Photovoltaics (also called ‘PV’) effect is the conversion of sunlight into electricity through a device known as the ‘Solar Cell.’ Semiconductor materials such as Silicon (Si) has a property to convert the direct sunlight in to electricity and hence most of module manufacturers use Crystaline Silicon cells to produce DC electricity. While Crystaline Silicon cells are having efficiency levels of around 14-18%, there are laboratory efforts underway to take this efficiency in the range of 22-23%. Very soon these cells will be available commercially. The currentl market share of Crystaline Silicon technology is about 85% of global PV cell market.

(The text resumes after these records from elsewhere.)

(** X22.  With [max_stdev_pct_diff] not negative, the [stdev_pct] a
    call of [calculate_balance_point_and_ua] returns is at most the one of
    the bills at entry. *)
Theorem calculate_does_not_raise_stdev_pct : forall (sqrt : Q -> Q)
    fuel ini mx diff nxt h h1 h' entry,
  0 <= diff ->
  compute_statistics sqrt h = Ok h1 ->
  stdev_pct h1 = Some entry ->
  calculate_balance_point_and_ua sqrt fuel ini mx diff nxt h = Ok h' ->
  exists final, stdev_pct h' = Some final /\ final <= entry.
Proof.
  intros sqrt fuel ini mx diff nxt h h1 h' entry Hdiff E1 He H.
  apply calculate_returns in H.
  destruct H as (h1' & h2 & hl & E1' & E2 & Hr & Hbr).
  rewrite E1 in E1'. injection E1' as <-.
  set (M := fun x : Home => exists v, stdev_pct x = Some v /\ v <= entry).
  assert (Mrefine : forall f s x x', M x ->
            refine_balance_point sqrt f s x = Ok x' -> M x').
  { intros f s x x' Hx Hrf.
    apply (refine_balance_point_invariant sqrt M) with (2 := Hx) (3 := Hrf).
    intros s0 d x1 x2 (v & Hv & Hle) Ht. apply try_improved_inv in Ht.
    destruct Ht as (bs & us & avg & pct & cur & _ & _ & _ & Hc & Hlt & ->).
    exists pct. split; [reflexivity|]. rewrite Hv in Hc. injection Hc as <-.
    lra. }
  assert (Mpass : forall x c, M x ->
            outlier_body sqrt fuel mx diff nxt x = Ok c ->
            match c with Continue x' => M x' | Break x' => M x' end).
  { intros x c (v & Hv & Hle) Hb. apply outlier_body_inv in Hb.
    destruct Hb as (cur & Hc & [[_ ->]|[_ Hb]]); [exists v; auto|].
    rewrite Hv in Hc. injection Hc as <-.
    destruct Hb as (o & x1 & us & avg & pct & Hex & Hb).
    apply exclude_outlier_inv in Hex.
    destruct Hex as (bs & a & idx & rest & sd & _ & _ & _ & _ & -> & _).
    destruct Hb as [(_ & rest' & _ & ->)|(Hd & x3 & Hrf & ->)].
    - exists v. split; [exact Hv|exact Hle].
    - apply (Mrefine _ _ _ _) in Hrf; [exact Hrf|].
      exists pct. split; [reflexivity|].
      apply flt_false in Hd. rewrite fsub_correct in Hd. lra. }
  assert (M2 : M h2).
  { apply (Mrefine fuel ini h1 h2); [|exact E2]. exists entry. split;
      [exact He|apply Qle_refl]. }
  assert (Ml : M hl).
  { apply (reaches_invariant _ (outlier_body sqrt fuel mx diff nxt) M)
      with (s := h2); [|exact M2|exact Hr].
    intros x x' Hx Hb. apply (Mpass x (Continue x') Hx Hb). }
  apply (Mpass hl (Break h') Ml Hbr).
Qed.

Lemma calculate_does_not_raise_stdev_pct_witness :
  exists final,
    stdev_pct home_rising_final = Some final
    /\ final <= 16499999999999999 # 23500000000000000.
Proof.
  apply (calculate_does_not_raise_stdev_pct Qsqrt 10 2 (1 # 10) (1 # 100)
           (1 # 2) home_rising home_rising_stats home_rising_final
           (16499999999999999 # 23500000000000000)).
  - vm_compute. discriminate.
  - vm_compute. reflexivity.
  - reflexivity.
  - vm_compute. reflexivity.
Defined.

(** ** The aggregates of a returned home *)

Lemma exact_sum_permutation : forall xs ys,
  Permutation xs ys -> exact_sum xs == exact_sum ys.
Proof.
  intros xs ys H. induction H as [|x l l' _ IH|x y l|l l' l'' _ IH1 _ IH2].
  - reflexivity.
  - cbn [exact_sum fold_right]. fold (exact_sum l). fold (exact_sum l').
    rewrite IH. reflexivity.
  - cbn [exact_sum fold_right]. fold (exact_sum l). ring.
  - rewrite IH1. exact IH2.
Qed.

Lemma mean_permutation : forall xs ys,
  Permutation xs ys -> mean xs = mean ys.
Proof.
  intros xs ys H. unfold mean.
  destruct xs as [|x xs].
  - apply Permutation_nil in H. subst. reflexivity.
  - destruct ys as [|y ys].
    + apply Permutation_sym, Permutation_nil in H. discriminate.
    + f_equal. apply Qred_complete.
      rewrite (exact_sum_permutation _ _ H), (Permutation_length H).
      reflexivity.
Qed.

Lemma pvariance_permutation : forall xs ys,
  Permutation xs ys -> pvariance xs = pvariance ys.
Proof.
  intros xs ys H. unfold pvariance. rewrite (mean_permutation _ _ H).
  destruct (mean ys) as [mu| |]; try reflexivity. cbn [bind]. f_equal.
  apply Qred_complete.
  rewrite (exact_sum_permutation _ _
             (Permutation_map (fun x => (x - mu) * (x - mu)) H)),
    (Permutation_length H).
  reflexivity.
Qed.

Section Aggregates.

Variable sqrt : Q -> Q.

Lemma pstdev_permutation : forall xs ys,
  Permutation xs ys -> pstdev sqrt xs = pstdev sqrt ys.
Proof.
  intros xs ys H. unfold pstdev. rewrite (pvariance_permutation _ _ H).
  reflexivity.
Qed.

(** The aggregates of a synced home are the statistics of its bills. *)
Lemma synced_settled_iff : forall x bs,
  synced x = true -> bills x = Some bs ->
  (settled sqrt x <->
   exists avg sd pct,
     avg_ua x = Some avg /\ stdev_pct x = Some pct
     /\ mean (map ua bs) = Ok avg /\ pstdev sqrt (map ua bs) = Ok sd
     /\ fdiv sd avg = Ok pct).
Proof.
  intros x bs Hs Hb. unfold synced in Hs. rewrite Hb in Hs.
  pose proof (synced_own_uas _ _ Hs) as Hu. split.
  - intros (bs' & avg & pct & Hb' & Ht & Ha & Hp).
    rewrite Hb in Hb'. injection Hb' as <-.
    apply (trial_statistics_inv sqrt) in Ht.
    destruct Ht as (_ & _ & _ & sd & Hm & Hsd & Hd).
    exists avg, sd, pct. auto.
  - intros (avg & sd & pct & Ha & Hp & Hm & Hsd & Hd).
    exists bs, avg, pct. split; [exact Hb|]. split; [|auto].
    unfold trial_statistics. rewrite Hu. cbn [bind]. rewrite Hm. cbn [bind].
    rewrite Hsd. cbn [bind]. rewrite Hd. reflexivity.
Qed.

(** Synced, with aggregates that are the statistics of the bills. *)
Lemma consistent_set_bills_permuted : forall x bs bs',
  synced x = true -> settled sqrt x ->
  bills x = Some bs -> Permutation bs bs' ->
  synced (set_bills x bs') = true /\ settled sqrt (set_bills x bs').
Proof.
  intros x bs bs' Hs Hset Hb Hp.
  assert (Hs' : synced (set_bills x bs') = true).
  { apply (synced_set_bills x bs bs' Hb); [|exact Hs].
    intros b Hin. apply (Permutation_in b (Permutation_sym Hp) Hin). }
  split; [exact Hs'|].
  apply (synced_settled_iff (set_bills x bs') bs' Hs' eq_refl).
  apply (synced_settled_iff x bs Hs Hb) in Hset.
  destruct Hset as (avg & sd & pct & Ha & Hpct & Hm & Hsd & Hd).
  exists avg, sd, pct. cbn.
  pose proof (Permutation_map ua Hp) as Hpu.
  rewrite <- (mean_permutation _ _ Hpu), <- (pstdev_permutation _ _ Hpu).
  auto.
Qed.

Lemma refine_consistent : forall fuel s x x',
  synced x = true -> settled sqrt x ->
  refine_balance_point sqrt fuel s x = Ok x' ->
  synced x' = true /\ settled sqrt x'.
Proof.
  intros fuel s x x' Hs Hset H. split.
  - apply (refine_balance_point_invariant sqrt (fun y => synced y = true))
      with (2 := Hs) (3 := H).
    intros s0 d y y' _ Ht. apply (committed_trial_synced sqrt s0 d y y' Ht).
  - apply (refine_result_stable sqrt fuel s x x' Hset H).
Qed.

Lemma pass_consistent : forall fuel mx diff nxt x c,
  synced x = true -> settled sqrt x ->
  outlier_body sqrt fuel mx diff nxt x = Ok c ->
  match c with
  | Continue x' => synced x' = true /\ settled sqrt x'
  | Break x' => synced x' = true /\ settled sqrt x'
  end.
Proof.
  intros fuel mx diff nxt x c Hs Hset H. apply outlier_body_inv in H.
  destruct H as (cur & _ & [[_ ->]|[_ H]]); [auto|].
  destruct H as (o & x1 & us & avg & pct & He & H).
  apply exclude_outlier_inv in He.
  destruct He as (bs & a & idx & rest & sd & Hb & _ & _ & Hp & -> & -> & Hm
                  & Hsd & Hd).
  apply pop_inv in Hp. destruct Hp as (_ & _ & Hperm).
  destruct H as [(_ & rest' & Hr & ->)|(_ & x3 & Hr & ->)].
  - cbn in Hr. injection Hr as <-.
    change (set_bills (set_bills x rest) (rest ++ [o]))
      with (set_bills x (rest ++ [o])).
    apply (consistent_set_bills_permuted x bs _ Hs Hset Hb).
    eapply Permutation_trans; [exact Hperm|]. apply Permutation_cons_append.
  - apply (refine_consistent _ _ _ _) in Hr; [exact Hr| |].
    + apply (synced_set_bills x bs rest Hb); [|exact Hs].
      intros b Hin. apply (Permutation_in b (Permutation_sym Hperm)).
      right. exact Hin.
    + assert (Hs1 : synced (set_stdev_pct
                              (set_avg_ua (set_uas (set_bills x rest)
                                                   (map ua rest)) avg) pct)
                    = true).
      { apply (synced_set_bills x bs rest Hb); [|exact Hs].
        intros b Hin. apply (Permutation_in b (Permutation_sym Hperm)).
        right. exact Hin. }
      apply (synced_settled_iff _ rest Hs1 eq_refl).
      exists avg, sd, pct. cbn. auto.
Qed.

The cost of Silicon as semiconductor material is very high and contributes to about one third of the total module cost. In order to reduce the cost of PV modules, the thin film modules technology has got a good market presence in recent years. This technology utilizes only 1-2 μm of semiconductor absorber material, which is directly deposited on a supporting substrate such as glass, metal sheet or polymer. Amorphous silicon (a-Si) has historically been widely-used semiconductor for thin-film solar cells, while novel semiconductor structures like microcrystalline silicon (μc-Si), Cadmium Telluride (CdTe) and Copper Indium Gallium Selenide (CIGS), and their combinations are widely gaining popularity as thin-film alternatives. Thin film technology has a lower efficiency levels and it is in the range of 6-12%. there are efforts underway to increase the efficiency levels of thin film technology.
While most of Crystaline Silicon technologies have been tested for 25 year life time, there are still concerns over the life expectancy of thin film technology, there is no long-term performance data available for such technologies and hence there is a need within the market to develop confidence on the long-term performance of the thin film technology in Indian conditions.